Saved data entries
• • • •
(* ===== verification/Prelude.v ===== *)
(** * Verification of bootable-stuff

    The program is a small 64-bit operating system: a boot loader, a kernel in C
    ([src/src/kernel]), a kernel heap ([src/ports/liballoc]), and a user program
    ([src/src/os]) linked with a C library ([src/ports/musl-1.2.2]).  This library models the
    C code of the kernel, the heap, the user program and parts of the C library (those that its
    output goes through, dates, searching and sorting) by shallow embedding and proves what makes
    it correct.

    ** The parts and where they are

    - Memory.  [PMM] (memory/PMM.c): a bitmap of physical pages.  [Paging], [PagePerm]
      (memory/VMM.c): the four-level page tables, with the boot loader's tables as start
      state; the supply of table pages is the class [PageSupply], which the bitmap
      implements.  [VmmSpace], [VmmProps] (memory/VMM.c): the address-space manager, a
      doubly linked list of free spans ([DList], [Spans]) kept in pages it maps itself.
      [Liballoc], [LiballocInv], [LiballocSpec], [LiballocProps] (liballoc_1_1.c): the heap;
      its page source is a class.
    - Text.  [KString], [KStringProps] (lib/string, lib/math, lib/memory): [vsprintf] and the
      routines below it, on byte memory.  [Font], [Console], [ConsoleProps], [ConsoleLog],
      [ConsoleBoot] (VGA/VGA.c, VGA/Font.c, memcpy.asm): the pixel console and [log].
      [Reports]: sequences of [log] calls.
    - Hardware.  [Ports] (PortIO.c, PIC.c): port I/O as the class [PortBus], and the pair of
      interrupt controllers behind it.  [Descriptors] (IDT.h, Ring3.c): IDT and TSS.
      [Keyboard] (KbController.c).  [Interrupts] (Interrupts.c): exceptions and interrupt
      lines.  [Diagnostics] (Diagnostics.c, ubsan_handlers.c).
    - The whole.  [Kernel], [KernelProps] (Kernel.c): the state of all components in one
      record, [kmain], and the key handler, over any memory managers.  [KernelHeap]
      (liballoc_hooks.c): the heap and the address space manager tied together, each calling
      the other, and [kmain] on top of them.  [Syscalls] (syscalls.c).  [Os] (os/src/Main.c):
      the loop of [dvd_bounce].
    - C library.  [LibcString] (string/): the word-at-a-time string routines and [memset].
      [Utf8] (multibyte/).  [Stdio], [StdioProps] (stdio/fwrite.c, __stdio_write.c,
      vsnprintf.c and others): output streams; the system call below them is the class [SysOk],
      and a place output goes to is the class [Sink].  [Printf], [PrintfProps], [PrintfText]
      (stdio/vfprintf.c): [printf_core] and its callers.  [OsMain] (os/src/Main.c):
      [os_main] on top of them.  [Calendar] (time/): times and dates.  [Search], [SearchTree],
      [SearchRep], [SearchProps], [SearchDelete], [SearchWalk] (search/tsearch.c and others):
      balanced search trees; [HashTable], [HashProbe], [HashProps], [HashSearch]
      (search/hsearch.c): hash tables; [SearchList] (search/lsearch.c, insque.c).  [Qsort]
      (stdlib/qsort.c, bsearch.c): smoothsort and binary search; [Smooth] is smoothsort on an
      abstract array, [QsortBits] its bit vector, [QsortMem] the array in memory, [QsortProps]
      their connection.

    ** How the code is represented

    C integers are [Z] with the wrap-around of their width written out ([u8] .. [u64], [s8]
    .. [s64] in this file).  Stateful code is written in the monad of [KMonad]: a function
    from the state to a result and a new state, or [None] for undefined behaviour (a bad
    pointer, an array index out of range, a buffer overrun) and for loops that do not end.
    [wp] is total correctness in this monad.  A component is written over any state that has
    its part ([Has S K]), so that components call each other on one state.  Code that is not
    C (hardware, assembly) or belongs to another component is a class with laws; every class
    with laws has an instance that the witnesses run on.

    ** What the theorems show

    - Physical pages: the bitmap refines a set of free pages; no page is handed out twice.
    - Page tables: mapping a page changes the translation of that page only; sections get
      their permissions; what overwriting the shared upper entries costs.
    - Address space: first fit, coalescing, spans never overlap along any sequence of calls,
      allocate and free is the identity on the free list.
    - Heap: blocks are fresh, aligned and disjoint; [kfree] removes exactly one block; a
      double free is detected; [krealloc] keeps the contents.
    - Formatting: [vsprintf] writes exactly the text of a pure formatting function; [itoa]
      can be read back; the bounds of [gcvt].
    - Console: [log] is refined by an abstract terminal (grid, cursor, wrap, scroll, tab,
      backspace); the start-up sequence establishes the invariant.
    - Interrupts: vectors, masks, end of interrupt, gates; reports that always fit the buffer
      of [log]; a key press from the port to the screen.
    - Memory as a whole: the first mapping returns through the calls nested in it; no two
      ranges of memory handed out by the two managers ever overlap, except for the frame
      buffer in modes of which it is not a whole number of pages (the boot loader's is one).
    - Start-up: the state in which [kmain] enters user mode, on the real memory managers.
    - System calls: [writev], [open], and calls without a handler.
    - User program: the bouncing square never leaves the frame buffer; [os_main] hands the
      kernel exactly its lines.
    - C library: string routines agree with their byte-by-byte meaning; [printf] delivers
      exactly the text the C standard gives, or reports an error; [vsnprintf] stays within its
      buffer; encoding and decoding of characters, and dates and times, are inverse.  Search
      trees behave like ordered sets and hash tables like finite maps, through any sequence of
      calls and also when memory runs out; their loops end, within the arrays they use.  [qsort]
      sorts, with every total preorder for a comparison; [bsearch] finds.

    ** Bounds and fuel

    Loops over linked lists and strings carry fuel; the theorems hold for every fuel above
    the length of the list or string, and say that a result is returned.  [log] formats into
    512 bytes: longer texts are a fault.  [putChar] calls itself once (for a tab).  The
    memory managers may nest calls to a given depth ([hooks]); depth one is enough.  The loop
    of [printf_core] has fuel for every character of the format; the retry loop of
    [__stdio_write] for every byte to write, since a write that succeeds writes one.  The way
    down a search tree has the [MAXH] places of the C array (a balanced tree with all of memory
    as nodes has fewer than 92 levels); a search in a hash table tries each slot once.
    [qsort] is proved for arrays of fewer elements than the Leonardo number of order 62 (about
    10^13), whose heaps fit in the lower word of its bit vector; for longer ones the code may
    shift by the width of a word, which is a fault of the model.

    ** Not modelled

    The boot loader and the assembly stubs (real mode, privileged instructions, stack
    switches), except for the page tables they build and the copy loop [kmemcpy_128]; nesting
    of interrupts and their interleaving with other code; timing; the older liballoc 1.0,
    which is not compiled.  Of the C library: floating point conversions of [printf] and
    [strerror] (parameters of the model), locks (the program has one thread), and, except for
    the calendar, searching and sorting, everything the program does not call or calls only at
    the start of [dvd_bounce] ([open], [mmap], [malloc], [memcpy]).  Requests that use up a free
    block to the last page, for which [vmm_mmap] frees a node, are modelled but not covered by
    the theorems about the memory managers together, except for one that shows how they go
    wrong. *)
From stdpp Require Export base list gmap strings.
From Stdlib Require Export ZArith Lia.
#[global] Open Scope Z_scope.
• • • •
TASK —
Could you find every line in the records above that has the string "mapping" and copy it?

RESULT BELOW —
    - Page tables: mapping a page changes the translation of that page only; sections get
    - Memory as a whole: the first mapping returns through the calls nested in it; no two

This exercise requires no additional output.